### WHAT TO WORK ON
Given the entries that follow, write out exactly the lines starting at the one containing "(** The part of [scanInt] after the sign. *)" and ending at the one containing "repeat match goal with", both ends included, and only those.

[Collected data]
= = = = =

Lemma ParseInt_digits (c : ascii) (ds : string) :
  every is_digit (String c ds) = true ->
  strconv.ParseInt (String c ds)
  = if decimal (String c ds) 0 <? 2 ^ 63 then (decimal (String c ds) 0, None)
    else (2 ^ 63 - 1, Some strconv.ErrRange).
Proof.
  intros Hd. unfold strconv.ParseInt.
  assert (Hc : is_digit c = true).
  { cbn in Hd. apply andb_true_iff in Hd as [Hc _]. exact Hc. }
  assert (Hplus : Ascii.eqb c "+" = false).
  { destruct (Ascii.eqb_spec c "+") as [->|]; [discriminate Hc | reflexivity]. }
  assert (Hminus : Ascii.eqb c "-" = false).
  { destruct (Ascii.eqb_spec c "-") as [->|]; [discriminate Hc | reflexivity]. }
  rewrite Hplus, Hminus. cbv iota beta.
  rewrite (ParseUint_decimal (String c ds) eq_refl Hd).
  assert (Hmax : strconv.maxUint64 = 2 ^ 64 - 1) by reflexivity.
  destruct (Z.leb_spec (decimal (String c ds) 0) strconv.maxUint64).
  - cbn [negb andb].
    destruct (Z.leb_spec (2 ^ 63) (decimal (String c ds) 0));
      destruct (Z.ltb_spec (decimal (String c ds) 0) (2 ^ 63)); try lia;
      reflexivity.
  - cbn [negb andb].
    destruct (Z.leb_spec (2 ^ 63) strconv.maxUint64); [|lia].
    destruct (Z.ltb_spec (decimal (String c ds) 0) (2 ^ 63));
      [lia | reflexivity].
Qed.

(** The part of [scanInt] after the sign. *)
Lemma scanInt_number (n : Z) (rs : list Z) :
  n <= hugeWid ->
  match rs with [] => True | r :: _ => r <> 43 /\ r <> 45 end ->
  let ds := leading_digits rs in
  match scanNumber (state n rs) decimalDigits "" with
  | inr e =>
      String.eqb ds "" = true
  | inl (s, tok) =>
      String.eqb ds "" = false /\ s = state n (after_digits rs)
      /\ strconv.ParseInt tok
         = if decimal ds 0 <? 2 ^ 63 then (decimal ds 0, None)
           else (2 ^ 63 - 1, Some strconv.ErrRange)
  end.
Proof.
  intros Hn Hsign ds. subst ds. rewrite scanNumber_state by assumption.
  destruct rs as [|r rs]; [reflexivity|].
  destruct (digit_rune r) eqn:E.
  - cbn [String.append].
    pose proof (leading_digits_every (r :: rs)) as Hev.
    revert Hev. cbn [leading_digits]. rewrite E. intros Hev.
    split; [reflexivity|]. split; [reflexivity|].
    apply ParseInt_digits. exact Hev.
  - cbn [leading_digits]. rewrite E. reflexivity.
Qed.

Lemma indexRune_sign (r : Z) : indexRune sign r = (r =? 43) || (r =? 45).
Proof.
  unfold sign. cbn [indexRune].
  change (ascii_to_Z "+") with 43. change (ascii_to_Z "-") with 45.
  rewrite orb_false_r, (Z.eqb_sym 43 r), (Z.eqb_sym 45 r). reflexivity.
Qed.

Ltac decide_ranges :=
  repeat match goal with
         | |- context [Z.leb ?a ?b] => destruct (Z.leb_spec a b); try lia
         | |- context [Z.ltb ?a ?b] => destruct (Z.ltb_spec a b); try lia
         end;
  cbn [andb]; first [reflexivity | eexists; reflexivity].
Lemma subtract_polynomial_anchor_indices_witness :
  subtract_polynomial lstsq_polyfit [10; 20; 30]%Q [1; 3; 9]%Q [0; 3] 1
  = Raise IndexError /\
  subtract_polynomial lstsq_polyfit [10; 20; 30]%Q [1; 3; 9]%Q [-3; -1] 1
  = subtract_polynomial lstsq_polyfit [10; 20; 30]%Q [1; 3; 9]%Q [0; 2] 1.
Proof.
  split.
  - apply (proj1 (subtract_polynomial_anchor_indices lstsq_polyfit
                    [10; 20; 30]%Q [1; 3; 9]%Q [0; 3] 1 eq_refl eq_refl)).
    apply Exists_cons_tl, Exists_cons_hd. simpl. lia.
  - apply (proj2 (subtract_polynomial_anchor_indices lstsq_polyfit
                    [10; 20; 30]%Q [1; 3; 9]%Q [0; 2] 1 eq_refl eq_refl)).
    repeat constructor; simpl; lia.
Defined.

(** X6.  The background of [subtract_polynomial] depends on the
    intensities through the anchor points only: two intensity arrays that
    agree at the selected indices give the same outcome, raised errors
    included; and a successful call returns one background value per
    angle. *)
Theorem subtract_polynomial_reads_anchors_only
    (polyfit : list Q -> list Q -> Z -> option (list Q))
    (angles intensities intensities' : list Q) (selected_indices : list Z)
    (poly_order : Z) :
  Forall (fun i => np_index intensities i = np_index intensities' i)
         selected_indices ->
  subtract_polynomial polyfit angles intensities selected_indices poly_order
  = subtract_polynomial polyfit angles intensities' selected_indices
      poly_order /\
  (forall background,
     subtract_polynomial polyfit angles intensities selected_indices
       poly_order = Ok background ->
     length background = length angles).
Proof.
  intros Hsame. split.
  - unfold subtract_polynomial, np_take.
    rewrite (Forall_mapM_ext _ _ _ Hsame). reflexivity.
  - unfold subtract_polynomial. intros background.
    destruct (_ <=? _); [discriminate |].
    destruct (np_take angles selected_indices); [| discriminate].
    destruct (np_take intensities selected_indices); [| discriminate].
    destruct (polyfit _ _ _); [| discriminate].
    intros [= <-]. apply length_map.
Qed.

Lemma subtract_polynomial_reads_anchors_only_witness :
  subtract_polynomial lstsq_polyfit [10; 20; 30]%Q [1; 3; 9]%Q [0; 2] 1
  = subtract_polynomial lstsq_polyfit [10; 20; 30]%Q [1; 700; 9]%Q [0; 2] 1.
Proof.
  apply (subtract_polynomial_reads_anchors_only lstsq_polyfit
           [10; 20; 30]%Q [1; 3; 9]%Q [1; 700; 9]%Q [0; 2] 1).
  repeat constructor.
Defined.

End BackgroundProps.

(** ** Search-match scoring: further properties *)

Module SearchMatchProps.
Import SearchMatch SearchMatchSpec.

(** *** Invariants of the records *)

Lemma in_window_tolerance (a tol : Q) (e : peak_row) :
  in_window (a - tol) (a + tol) e = true <->
  (Qabs (row_angle e - a) <= tol)%Q.
Proof.
  unfold in_window.
  rewrite andb_true_iff, !Qle_bool_iff, Qabs_Qle_condition.
  split; intros [H1 H2]; split; lra.
Qed.





(** *** The nearest candidate *)

Lemma argmin_from_spec (l : list Q) :
  forall (pre : list Q) (best : nat) (best_val : Q),
    pre !! best = Some best_val ->
    Forall (fun x => (best_val <= x)%Q) pre ->
    exists m,
      (pre ++ l) !! argmin_from best best_val (length pre) l = Some m /\
      Forall (fun x => (m <= x)%Q) (pre ++ l).
Proof.
  induction l as [|x l IH]; intros pre best best_val Hbest Hmin.
  - simpl. rewrite app_nil_r. exists best_val. split; assumption.
  - simpl. destruct (Qle_bool best_val x) eqn:Hle.
    + apply Qle_bool_iff in Hle.
      destruct (IH (pre ++ [x]) best best_val) as (m & Hm & Hall).
      * apply lookup_app_l_Some. exact Hbest.
      * apply Forall_app. split; [exact Hmin |]. constructor; [exact Hle |].
        constructor.
      * rewrite length_app, Nat.add_1_r in Hm. rewrite <- app_assoc in Hm, Hall.
        exists m. split; assumption.
    + assert (Hlt : (x < best_val)%Q).
      { apply Qnot_le_lt. intros H. apply Qle_bool_iff in H. congruence. }
      destruct (IH (pre ++ [x]) (length pre) x) as (m & Hm & Hall).
      * rewrite lookup_app_r, Nat.sub_diag by lia. reflexivity.
      * apply Forall_app. split.
        -- eapply Forall_impl; [exact Hmin |]. intros y Hy. simpl in Hy. lra.
        -- constructor; [apply Qle_refl | constructor].
      * rewrite length_app, Nat.add_1_r in Hm. rewrite <- app_assoc in Hm, Hall.
        exists m. split; assumption.
Qed.
(** * Decoder of the CLP IR stream ([ffi::ir_stream], decoding_methods.cpp)

    A shallow embedding of the decoding functions of
    [src/components/core/src/ffi/ir_stream/decoding_methods.cpp] and the
    properties of the integer codec, the field parsers, the message
    assembler and the message renderer. *)

From Stdlib Require Import ZArith List Lia Bool Arith.
From coqutil Require Import Byte Word.LittleEndianList Z.bitblast.
From Equations Require Import Equations.
Import ListNotations.

Local Open Scope Z_scope.

(** ** Integer types *)

(** The fixed-width integer types [decode_int] is instantiated with. *)
Inductive integer_t : Type :=
| int8_t | uint8_t | int16_t | uint16_t
| int32_t | uint32_t | int64_t | uint64_t.

Definition sizeof (t : integer_t) : nat :=
  match t with
  | int8_t | uint8_t => 1
  | int16_t | uint16_t => 2
  | int32_t | uint32_t => 4
  | int64_t | uint64_t => 8
  end.

Definition is_signed (t : integer_t) : bool :=
  match t with
  | int8_t | int16_t | int32_t | int64_t => true
  | _ => false
  end.

Definition bits (t : integer_t) : Z := 8 * Z.of_nat (sizeof t).

(** Conversion of an integer to an unsigned type of [n] bits. *)
Definition to_unsigned (n : Z) (z : Z) : Z := z mod 2 ^ n.
Lemma unvisited_antitone (vis vis' : gset Value) :
  vis ⊆ vis' → size (universe ∖ vis') ≤ size (universe ∖ vis).
Proof. intros H. apply subseteq_size. set_solver. Qed.

Lemma tryEdges_total (rec : rec_t) (n : nat) :
  (∀ e vis, size (universe ∖ vis) < n → is_Some (rec e vis)) →
  (∀ e vis r vis', rec e vis = Some (r, vis') → vis ⊆ vis') →
  ∀ es vis, size (universe ∖ vis) < n → is_Some (tryEdges rec es vis).
Proof.
  intros Htot Hgrow es. induction es as [|e es IH]; intros vis Hn; simpl; [eauto|].
  destruct (Htot e vis Hn) as [[[a|] vis1] E]; rewrite E; [eauto|].
  apply IH. apply Hgrow in E. pose proof (unvisited_antitone _ _ E). lia.
Qed.

Lemma dfs_total (fuel : nat) : ∀ v vis,
  size (universe ∖ vis) < fuel → is_Some (dfs hit succs fuel v vis).
Proof.
  induction fuel as [|fuel IH]; intros v vis Hn; [lia|]. simpl.
  destruct (decide (v ∈ vis)); [eauto|].
  destruct (hit v); [eauto|].
  destruct (decide (v ∈ universe)) as [Hu|Hu].
  - apply (tryEdges_total _ fuel); [exact IH| |].
    + intros e vis0 r vis0' H0. by apply dfs_grows in H0 as [? _].
    + pose proof (unvisited_shrinks v vis Hu n). lia.
  - rewrite (succs_universe _ Hu). simpl. eauto.
Qed.
End Termination.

= = = = =

### THE COMPLETED TASK
(** The part of [scanInt] after the sign. *)
Lemma scanInt_number (n : Z) (rs : list Z) :
  n <= hugeWid ->
  match rs with [] => True | r :: _ => r <> 43 /\ r <> 45 end ->
  let ds := leading_digits rs in
  match scanNumber (state n rs) decimalDigits "" with
  | inr e =>
      String.eqb ds "" = true
  | inl (s, tok) =>
      String.eqb ds "" = false /\ s = state n (after_digits rs)
      /\ strconv.ParseInt tok
         = if decimal ds 0 <? 2 ^ 63 then (decimal ds 0, None)
           else (2 ^ 63 - 1, Some strconv.ErrRange)
  end.
Proof.
  intros Hn Hsign ds. subst ds. rewrite scanNumber_state by assumption.
  destruct rs as [|r rs]; [reflexivity|].
  destruct (digit_rune r) eqn:E.
  - cbn [String.append].
    pose proof (leading_digits_every (r :: rs)) as Hev.
    revert Hev. cbn [leading_digits]. rewrite E. intros Hev.
    split; [reflexivity|]. split; [reflexivity|].
    apply ParseInt_digits. exact Hev.
  - cbn [leading_digits]. rewrite E. reflexivity.
Qed.

Lemma indexRune_sign (r : Z) : indexRune sign r = (r =? 43) || (r =? 45).
Proof.
  unfold sign. cbn [indexRune].
  change (ascii_to_Z "+") with 43. change (ascii_to_Z "-") with 45.
  rewrite orb_false_r, (Z.eqb_sym 43 r), (Z.eqb_sym 45 r). reflexivity.
Qed.

Ltac decide_ranges :=
  repeat match goal with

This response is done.